In order to study JNK signaling we have capitalized on state-of-the art genetic manipulations in the mouse. Using a JNK-activated transgenic mouse we have established the specific role of JNK activity in the regulation of the expression of a gap junction protein, connexin-43. In a collaborative immunohistochemistry study between Drs. Wang and Bloch, we demonstrated that JNK activation in myocardium led to specific loss of Cx43 protein at gap junctions without any significant effect on junctional proteins, such as N-caderin and ZO-. These results have suggested that down-regulation of Cx43 by JNK is a highly specific event.
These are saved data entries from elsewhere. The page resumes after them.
Lemma put_claim_lookup best g id tp tp' :
  put_claim best g id tp !! tp' =
  if decide (tp = tp') then claim_step (best !! tp) (g, id) else best !! tp'.
Proof.
  unfold put_claim, claim_step. case_decide as E.
  - subst. destruct (best !! tp') as [[[g0 o] t]|] eqn:Hb; simpl; repeat case_match;
      rewrite ?lookup_insert_eq; congruence.
  - destruct (best !! tp) as [[[g0 o] t]|]; simpl; repeat case_match;
      by rewrite ?lookup_insert_ne by done.
Qed.

Lemma claim_fold l :
  match foldl claim_step None l with
  | None => l = []
  | Some (g, o, tied) =>
    (g, o) ∈ l ∧ (∀ x, x ∈ l → x.1 ≤ g) ∧
    (tied = false ↔ length (filter (λ x, x.1 = g) l) = 1%nat)
  end.
Proof.
  induction l as [|[g' o'] l IH] using rev_ind; [done|].
  rewrite foldl_app. simpl. destruct (foldl claim_step None l) as [[[g o] t]|]; simpl.
  - destruct IH as (Hin & Hmax & Ht).
    assert (filter (λ x, x.1 = g) l ≠ []) as Hne.
    { intros H. assert ((g, o) ∈ filter (λ x, x.1 = g) l) as Hf
        by (apply list_elem_of_filter; split; [reflexivity|done]).
      rewrite H in Hf. by apply elem_of_nil in Hf. }
    destruct (Z.ltb_spec g g') as [Hlt|Hge]; [|destruct (Z.eqb_spec g' g) as [->|Hne']].
    + split_and!; [apply elem_of_app; right; by left| |].
      * intros x [Hx| ->%list_elem_of_singleton]%elem_of_app; simpl; [|lia].
        specialize (Hmax x Hx). lia.
      * rewrite filter_app, filter_none, filter_cons_True; [done|done|].
        intros x Hx. specialize (Hmax x Hx). lia.
    + split_and!; [apply elem_of_app; by left| |].
      * intros x [Hx| ->%list_elem_of_singleton]%elem_of_app; simpl; [auto|lia].
      * rewrite filter_app, length_app, filter_cons_True by done. simpl.
        destruct (filter (λ x, x.1 = g) l); [done|]. simpl. split; [done|lia].
    + split_and!; [apply elem_of_app; by left| |].
      * intros x [Hx| ->%list_elem_of_singleton]%elem_of_app; simpl; [auto|lia].
      * rewrite filter_app, length_app, filter_cons_False by done. simpl.
        by rewrite Nat.add_0_r.
  - subst l. simpl. split_and!; [by left| |].
    + intros x ->%list_elem_of_singleton. simpl. lia.
    + by rewrite filter_cons_True by done.
Qed.

(** ** The claims of the members *)

Section claims.
Context (members : list MemberInput) (subs : gmap string (gset string)) (tps : gmap string Z).

(** The claims of one member, all at one generation. *)
Lemma claim_list_lookup best (m : MemberInput) l tp :
  NoDup l →
  foldl (λ best x, if live_claim tps (default ∅ (subs !! in_id m)) x
                   then put_claim best (in_generation m) (in_id m) x else best) best l !! tp =
  if decide (tp ∈ l ∧ live_claim tps (default ∅ (subs !! in_id m)) tp = true)
  then claim_step (best !! tp) (in_generation m, in_id m) else best !! tp.
Proof.
  induction l as [|x l IH] using rev_ind; intros Hn.
  { rewrite decide_False; [done|]. intros [H _]. by apply elem_of_nil in H. }
  apply NoDup_app in Hn as (Hnl & Hfresh & _). rewrite foldl_app. simpl.
  set (best' := foldl _ best l) in *.
  destruct (decide (x = tp)) as [->|Hne].
  - assert (best' !! tp = best !! tp) as Hb.
    { rewrite IH by done. rewrite decide_False; [done|]. intros [H _]. by apply (Hfresh tp H); left. }
    destruct (live_claim tps _ tp) eqn:Hl.
    + rewrite put_claim_lookup, decide_True, Hb by done.
      rewrite decide_True; [done|]. split; [|done]. apply elem_of_app. right. by left.
    + rewrite decide_False; [done|]. by intros [_ H].
  - assert ((if live_claim tps (default ∅ (subs !! in_id m)) x
             then put_claim best' (in_generation m) (in_id m) x else best') !! tp = best' !! tp) as ->.
    { destruct (live_claim _ _ x); [|done]. by rewrite put_claim_lookup, decide_False. }
    rewrite IH by done. apply decide_ext.
    rewrite elem_of_app, list_elem_of_singleton. naive_solver.
Qed.

(** The member lists the partition, which exists, and subscribes to its topic. *)
Definition claims (m : MemberInput) (tp : topic_partition) : Prop :=
  tp ∈ in_owned m ∧ live_claim tps (default ∅ (subs !! in_id m)) tp = true.

#[export] Instance claims_dec m tp : Decision (claims m tp).
Proof. unfold claims. apply _. Defined.

(** The member claims the partition, and every other claim is older. *)
Definition owns (m : MemberInput) (tp : topic_partition) : Prop :=
  m ∈ members ∧ claims m tp ∧
  ∀ m', m' ∈ members → claims m' tp → m' ≠ m → in_generation m' < in_generation m.

Definition claim_of (m : MemberInput) : Z * string := (in_generation m, in_id m).

(** Every entry is the claim of a member, also when a member lists a partition
    more than once. *)
Definition claims_sound (ms : list MemberInput) (best : gmap topic_partition claim) : Prop :=
  ∀ tp c, best !! tp = Some c → ∃ m, m ∈ ms ∧ in_id m = c.1.2 ∧ claims m tp.

Lemma put_claim_sound ms best m tp :
  claims_sound ms best → m ∈ ms → claims m tp →
  claims_sound ms (put_claim best (in_generation m) (in_id m) tp).
Proof.
  intros Hs Hm Hc tp' c. rewrite put_claim_lookup. case_decide as E; [subst|apply Hs].
  unfold claim_step. destruct (best !! tp') as [[[g o] t]|] eqn:Hb; simpl.
  - destruct (g <? in_generation m); [|destruct (in_generation m =? g)];
      intros [= <-]; simpl; eauto; apply (Hs _ _ Hb).
  - intros [= <-]. eauto.
Qed.

Lemma claims_of_sound ms best m :
  claims_sound ms best → m ∈ ms → claims_sound ms (claims_of subs tps best m).
Proof.
  intros Hs Hm. unfold claims_of. cbn zeta.
  assert (∀ l, l ⊆ in_owned m → claims_sound ms (foldl (λ best tp,
    if live_claim tps (default ∅ (subs !! in_id m)) tp
    then put_claim best (in_generation m) (in_id m) tp else best) best l)) as H; [|by apply H].
  induction l as [|x l IH] using rev_ind; intros Hl; [done|]. rewrite foldl_app. simpl.
  specialize (IH ltac:(set_solver)). destruct (live_claim _ _ x) eqn:E; [|done].
  apply put_claim_sound; [done|done|]. split; [set_solver|done].
Qed.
This molecular pathology is being further explored in a new transgenic line with inducible JNK activation in adult myocardium. From this new animal model, we established the time frame for the progression of heart failure upon JNK activation in adult heart and observed interesting gender specific difference in life-span among the transgenic animals. In fact, males demonstrated more prevalent early death events than females using similar gene induction protocol. As shown in Figure 1, the progression of heart failure is associated with enlarged atria but limited changes in ventricular chamber size.
A study in collaboration with Dr. Lederer has determined the functional impact of JNK activation on cellular contraction, cellular fractional shortening, calcium transients and L-type calcium current in isolated myocytes using the conditional animal model to compare early versus late stages of JNK induction.